Fourier Transformers for Latent Crystallographic Diffusion and Generative Modeling
Jed A. Duersch, Elohan Veillon, Astrid Klipfel, Adlane Sayede, Zied Bouraoui
TL;DR
The paper tackles the challenge of generating crystalline materials under periodic boundary conditions and variable stoichiometries by moving the generative task to reciprocal space. It introduces a two-stage pipeline: a complex-valued transformer VAE that compresses a truncated Fourier representation of species-resolved unit-cell density, and a latent diffusion model that samples in this compact space before reconstructing coordinates. This reciprocal-space formulation makes space-group symmetries algebraic in the Fourier domain and supports multiplicities through the density, enabling flexible, symmetry-consistent generation. Empirical results on the LeMaterial dataset demonstrate recoverability of Fourier coefficients, stable VAE compression, and robust diffusion in the signal-dominant regime, with unconditional generation biased toward small-cell configurations but showing capacity for larger unit cells under conditioning.
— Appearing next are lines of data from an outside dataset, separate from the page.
(** [dump_stack] prints the return addresses above its caller, in
    hexadecimal and in order, up to the first null one and at most 20 frames
    deep, and leaves the recursion flag clear; the array it collects them in
    is never overrun. *)
Theorem dump_stack_text f s junk :
  (20 <= length junk)%nat ->
  dump_stack f s 0 junk =
  Ok (send s (9 :: bytes_of_string "STACK:" ++
              concat (hex_word <$> drop 1 (frames_from f 20 0)) ++ [LF]), 0).
Proof.
  intros Hj. unfold dump_stack, backtrace. change (negb (0 =? 0)) with false. cbn iota.
  pose proof (get_addresses_spec f 20 0 [] (take 20 junk) eq_refl
    ltac:(rewrite length_take; lia)) as Hg.
  cbn [app] in Hg. change MAX_DEPTH with (0 + Z.of_nat 20). rewrite Hg. mret.
  pose proof (length_frames f 20 0) as Hlen. set (fr := frames_from f 20 0) in *.
  unfold print_stack. rewrite say_plain by (done || (vm_compute; lia)). mret.
  rewrite andb_false_r. mret. rewrite Nat.sub_0_r.
  assert (Hp : forall s rest, print_addrs (Z.to_nat (if 0 + Z.of_nat (length fr) =? 0 then 0 else
      0 + Z.of_nat (length fr) - 1)) s (drop 1 (fr ++ rest)) 0
      = Ok (send s (concat (hex_word <$> drop 1 fr)))).
  { intros s' rest. destruct fr as [|a l]; [by rewrite send_nil|].
    rewrite (proj2 (Z.eqb_neq _ _)) by (simpl; lia). cbn [app drop length].
    replace (Z.to_nat _) with (length l) by lia. apply (print_addrs_spec s' [] l rest). }
  rewrite Hp. mret. rewrite say_plain by (done || (vm_compute; lia)). mret.
  rewrite !send_app. done.
Qed.

(** ** Witnesses *)

Definition demo_printf : mem :=
  write_bytes (write_bytes ∅ 100 (demo_fmt ++ [0])) 4096 (replicate 2000 0) ∪
  write_bytes ∅ 200 (bytes_of_string "cpu" ++ [0]).

Definition demo_stdio : stdio := mkStdio (mkSerial 0 0 (mkIo [] [])) demo_console.

Lemma printf_says_witness :
  exists m' ser', printf false false demo_printf demo_stdio 4096 100 [42; 200; 255] =
    Ok (m', mkStdio ser' demo_console, 17) /\
    sent (io_log (ser_io ser')) = bytes_of_string "[   42|cpu |0xff]".
Proof.
  destruct (printf_says demo_printf demo_stdio 4096 demo_strs 100 demo_fmt [42; 200; 255]
    (bytes_of_string "[   42|cpu |0xff]")) as (m' & ser' & H & _ & Hs & _).
  - by_eval.
  - unfold demo_strs. intros a t. destruct (Z.eqb_spec a 200) as [->|]; [|discriminate].
    intros [= <-]. split; [by_eval|right; vm_compute; congruence].
  - by_eval.
  - right. vm_compute. congruence.
  - reflexivity.
  - by_eval.
  - vm_compute. congruence.
  - reflexivity.
  - exists m', ser'. split; [exact H|exact Hs].
Defined.

Lemma dump_stack_text_witness :
  exists s, dump_stack (fun i => if i <? 3 then 4096 * (i + 1) else 0)
    (mkSerial 0 0 (mkIo [] [])) 0 (replicate 20 7) = Ok (s, 0) /\
    sent (io_log (ser_io s)) = 9 :: bytes_of_string "STACK: 2000 3000" ++ [10].
Proof.
  eexists. split; [apply (dump_stack_text _ _ (replicate 20 7)); vm_compute; lia|].
  vm_compute. reflexivity.
Defined.
(** Hanging a zeroed page under an absent entry. *)
Lemma pt_tree_extend m cr3 tabs L k t o p :
  pt_tree m cr3 tabs -> tabs !! (L, k) = Some t -> 2 <= L -> 0 <= o < 512 ->
  tabs !! (L - 1, 512 * k + o) = None -> page_ok m p -> (forall key, tabs !! key <> Some p) ->
  zero_page m p ->
  let m' := write_bytes m (t + 8 * o) (le_bytes 8 (p + 7)) in
  pt_tree m' cr3 (<[(L - 1, 512 * k + o) := p]> tabs) /\
  forall v, leaf m' (<[(L - 1, 512 * k + o) := p]> tabs) v = leaf m tabs v.
Proof.
  intros Ht Hk HL Ho Hnone Hp Hfresh Hz m'. pose proof Ht as [H1 H2 H3 H4 H5 H6].
  destruct (H2 _ _ _ Hk) as (HL4 & Hk0 & _). pose proof Hp as (Hpa & Hpr & _).
  set (key := (L - 1, 512 * k + o)) in *.
  assert (Hnew : forall o', 0 <= o' < 512 -> load64 m' (p + 8 * o') = Ok 0).
  { intros o' Ho'. rewrite <- (zero_page_load m p o' Hz Ho'). apply load64_frame.
    intros x Hx. apply write64_out. destruct (H3 _ _ Hk) as (Hta & _).
    destruct (pages_apart p t Hpa Hta) as [?|?]; [intros ->; by eapply Hfresh|lia|lia]. }
  split.
  - split.
    + rewrite lookup_insert_ne; [done|]. intros [= E1 E2]. lia.
    + intros L' k' t'. rewrite lookup_insert_Some. intros [[[= <- <-] _]|[_ Hl]]; [lia|eauto].
    + intros key' t' Hl. eapply page_ok_dom; [apply write64_dom, table_word; [by eapply H3|done]|].
      rewrite lookup_insert_Some in Hl. destruct Hl as [[_ <-]|[_ Hl]]; eauto.
    + intros k1 k2 t'. rewrite !lookup_insert_Some.
      intros [[<- <-]|[? Hk1]] [[<- ?]|[? Hk2]]; subst; try done; try by exfalso; eapply Hfresh.
      by eapply H4.
    + intros L' k' t'. rewrite lookup_insert_Some. intros [[[= <- <-] _]|[_ Hl]] HL'.
      * rewrite lookup_insert_ne by (intros [= E _]; lia).
        replace (L - 1 + 1) with L by lia. replace ((512 * k + o) / 512) with k;
          [by eexists|]. Z.to_euclidean_division_equations. lia.
      * apply lookup_insert_is_Some'. right. eauto.
    + intros L' k' t' o'. rewrite lookup_insert_Some. intros [[[= <- <-] <-]|[Hne Hl]] HL' Ho'.
      * exists 0. rewrite Hnew by done. split; [done|]. cbn [present Z.testbit].
        rewrite lookup_insert_ne by (intros [= E _]; lia).
        destruct (tabs !! (L - 1 - 1, _)) as [t'|] eqn:E; [|done].
        apply H5 in E; [|lia]. replace (L - 1 - 1 + 1) with (L - 1) in E by lia.
        replace ((512 * (512 * k + o) + o') / 512) with (512 * k + o) in E
          by (Z.to_euclidean_division_equations; lia).
        unfold key in Hnone. rewrite Hnone in E. by destruct E.
      * destruct (decide (L' = L /\ k' = k /\ o' = o)) as [(-> & -> & ->)|Hd].
        -- rewrite Hk in Hl. injection Hl as <-. exists (p + 7).
           split; [apply load64_same; lia|].
           destruct (entry_bits p Hpa ltac:(lia)) as (-> & -> & ->).
           rewrite lookup_insert_eq. done.
        -- unfold m'. rewrite (load_elsewhere m cr3 tabs (L', k') (L, k)); try done.
           ++ rewrite lookup_insert_ne; [by apply H6|]. intros [= E1 E2].
              apply Hd. lia.
           ++ destruct (decide ((L', k') = (L, k))) as [[= -> ->]|]; [|by left].
              right. intros ->. by apply Hd.
  - intros v. unfold leaf. destruct (decide (key = (1, v / 512))) as [->|Hne].
    + rewrite lookup_insert_eq, Hnone. apply Hnew, Z.mod_pos_bound. lia.
    + rewrite lookup_insert_ne by done. destruct (tabs !! (1, v / 512)) as [t1|] eqn:E; [|done].
      apply (load_elsewhere m cr3 tabs (1, v / 512) (L, k)); try done.
      * apply Z.mod_pos_bound. lia.
      * left. intros [= <- _]. lia.
Qed.
(* ===== verification/Desc.v ===== *)
(** * x86_64/desc.c: the interrupt descriptor table and exceptions

    [set_idt_entry] and [setup_idt] write gates into [boot_idt]; the entry
    stubs (macros EX and EX_E) and [__handle_exception] are the source's
    assembly, as a list of instructions run on a stack in memory; the C side
    is [do_handle_exception], the table of handlers and
    [check_exception_table], which resumes a faulting instruction at its
    fixup address. The processor's own part, delivering an exception and
    [iretq], follows the Intel SDM, volume 3, chapter 6.

    The linker's symbols ([boot_idt], the stubs' addresses, the exception
    table's bounds), the GS base and the handlers that are not in desc.c are
    parameters. *)

From stdpp Require Import base gmap list numbers strings.
From Stdlib Require Import ZArith Lia.
From S2P Require Import Prelude Mem CString Printf Serial Stdio.

#[local] Open Scope Z_scope.

(** ** Gates *)

(** Stores [v] into the bit field of [width] bits from bit [lo] on of the
    16-bit word at [a]. *)
Definition store_bits16 (m : mem) (a lo width v : Z) : res mem :=
  w ← load16 m a;
  let field := Z.shiftl (Z.ones width) lo in
  store16 m a (Z.lor (Z.land w (Z.lnot field)) (Z.shiftl (v mod 2 ^ width) lo)).

(** [boot_idt] is the table's address, [cs] what [read_cs] returns; an entry
    has 16 bytes and [vec] is not checked. *)
Definition set_idt_entry (m : mem) (boot_idt cs vec addr dpl : Z) : res mem :=
  let e := boot_idt + 16 * vec in
  m ← memset m e 0 16;
  m ← store16 m e addr;
  m ← store16 m (e + 2) cs;
  m ← store_bits16 m (e + 4) 0 3 0;
  m ← store_bits16 m (e + 4) 8 4 14;
  m ← store_bits16 m (e + 4) 13 2 dpl;
  m ← store_bits16 m (e + 4) 15 1 1;
  m ← store16 m (e + 6) (Z.shiftr addr 16);
  store32 m (e + 8) (Z.shiftr addr 32).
The approach offers a scalable alternative to coordinate-based crystal generators, with potential extensions to guided or size-aware diffusion to broaden generative coverage.
Abstract
The discovery of new crystalline materials calls for generative models that handle periodic boundary conditions, crystallographic symmetries, and physical constraints, while scaling to large and structurally diverse unit cells. We propose a reciprocal-space generative pipeline that represents crystals through a truncated Fourier transform of the species-resolved unit-cell density, rather than modeling atomic coordinates directly. This representation is periodicity-native, admits simple algebraic actions of space-group symmetries, and naturally supports variable atomic multiplicities during generation, addressing a common limitation of particle-based approaches. Using only nine Fourier basis functions per spatial dimension, our approach reconstructs unit cells containing up to 108 atoms per chemical species. We instantiate this pipeline with a transformer variational autoencoder over complex-valued Fourier coefficients, and a latent diffusion model that generates in the compressed latent space. We evaluate reconstruction and latent diffusion on the LeMaterial benchmark and compare unconditional generation against coordinate-based baselines in the small-cell regime ($\leq 16$ atoms per unit cell).